Lines from the start of the data through the line containing "let pre := EAct" must be given again exactly. Leave the others out.
START Source data
Fixpoint exec {A : Type} (p : Prog A) (hp : heap) (w : W)
  : list event * (heap * W) * outcome A :=
  match p with
  | Ret a => ([], (hp, w), Returned a)
  | Throw e => ([], (hp, w), Raised e)
  | Invoke c k =>
      let '(r, hp', w') := world (ACall c) hp w in
      match r with
      | inl v => let '(tr, s, o) := exec (k v) hp' w' in (EAct (ACall c) hp r :: tr, s, o)
      | inr e => ([EAct (ACall c) hp r], (hp', w'), Raised e)
      end
  | Import m ns k =>
      let '(r, hp', w') := world (AImport m ns) hp w in
      match r with
      | inl _ => let '(tr, s, o) := exec k hp' w' in (EAct (AImport m ns) hp r :: tr, s, o)
      | inr e => ([EAct (AImport m ns) hp r], (hp', w'), Raised e)
      end
  | GetAttr o n k =>
      match getattr hp o n with
      | inl v => let '(tr, s, out) := exec (k v) hp w in (EGet o n (inl v) :: tr, s, out)
      | inr e => ([EGet o n (inr e)], (hp, w), Raised e)
      end
  | SetAttr o n v k =>
      match setattr hp o n v with
      | inl hp' => let '(tr, s, out) := exec k hp' w in (ESet o n v None :: tr, s, out)
      | inr e => ([ESet o n v (Some e)], (hp, w), Raised e)
      end
  | With cm body k =>
      match cm with
      | VNullContext =>
          (* [nullcontext]: entering and leaving do nothing, nothing is suppressed *)
          let '(tr1, (hp1, w1), o1) := exec body hp w in
          match o1 with
          | Returned _ => let '(tr2, s, o2) := exec k hp1 w1 in (tr1 ++ tr2, s, o2)
          | Raised e => (tr1, (hp1, w1), Raised e)
          end
      | _ =>
          if negb (is_context_manager cm) then
            ([], (hp, w), Raised (PyExc "TypeError" "context manager protocol"))
          else
          let '(r0, hp0, w0) := world (AEnter cm) hp w in
          match r0 with
          | inr e => ([EAct (AEnter cm) hp r0], (hp0, w0), Raised e)
          | inl _ =>
              let '(tr1, (hp1, w1), o1) := exec body hp0 w0 in
              let exc := match o1 with Returned _ => None | Raised e => Some e end in
              let '(r2, hp2, w2) := world (AExit cm exc) hp1 w1 in
              let pre := EAct (AEnter cm) hp r0 :: tr1 ++ [EAct (AExit cm exc) hp1 r2] in
              match r2, exc with
              | inr e', _ => (pre, (hp2, w2), Raised e')
              | inl v, Some e =>
                  if truthy v
                  then let '(tr2, s, o2) := exec k hp2 w2 in (pre ++ tr2, s, o2)
                  else (pre, (hp2, w2), Raised e)
              | inl _, None => let '(tr2, s, o2) := exec k hp2 w2 in (pre ++ tr2, s, o2)
              end
          end
      end
  end.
END Source data
Reply to the task:
Fixpoint exec {A : Type} (p : Prog A) (hp : heap) (w : W)
  : list event * (heap * W) * outcome A :=
  match p with
  | Ret a => ([], (hp, w), Returned a)
  | Throw e => ([], (hp, w), Raised e)
  | Invoke c k =>
      let '(r, hp', w') := world (ACall c) hp w in
      match r with
      | inl v => let '(tr, s, o) := exec (k v) hp' w' in (EAct (ACall c) hp r :: tr, s, o)
      | inr e => ([EAct (ACall c) hp r], (hp', w'), Raised e)
      end
  | Import m ns k =>
      let '(r, hp', w') := world (AImport m ns) hp w in
      match r with
      | inl _ => let '(tr, s, o) := exec k hp' w' in (EAct (AImport m ns) hp r :: tr, s, o)
      | inr e => ([EAct (AImport m ns) hp r], (hp', w'), Raised e)
      end
  | GetAttr o n k =>
      match getattr hp o n with
      | inl v => let '(tr, s, out) := exec (k v) hp w in (EGet o n (inl v) :: tr, s, out)
      | inr e => ([EGet o n (inr e)], (hp, w), Raised e)
      end
  | SetAttr o n v k =>
      match setattr hp o n v with
      | inl hp' => let '(tr, s, out) := exec k hp' w in (ESet o n v None :: tr, s, out)
      | inr e => ([ESet o n v (Some e)], (hp, w), Raised e)
      end
  | With cm body k =>
      match cm with
      | VNullContext =>
          (* [nullcontext]: entering and leaving do nothing, nothing is suppressed *)
          let '(tr1, (hp1, w1), o1) := exec body hp w in
          match o1 with
          | Returned _ => let '(tr2, s, o2) := exec k hp1 w1 in (tr1 ++ tr2, s, o2)
          | Raised e => (tr1, (hp1, w1), Raised e)
          end
      | _ =>
          if negb (is_context_manager cm) then
            ([], (hp, w), Raised (PyExc "TypeError" "context manager protocol"))
          else
          let '(r0, hp0, w0) := world (AEnter cm) hp w in
          match r0 with
          | inr e => ([EAct (AEnter cm) hp r0], (hp0, w0), Raised e)
          | inl _ =>
              let '(tr1, (hp1, w1), o1) := exec body hp0 w0 in
              let exc := match o1 with Returned _ => None | Raised e => Some e end in
              let '(r2, hp2, w2) := world (AExit cm exc) hp1 w1 in
              let pre := EAct (AEnter cm) hp r0 :: tr1 ++ [EAct (AExit cm exc) hp1 r2] in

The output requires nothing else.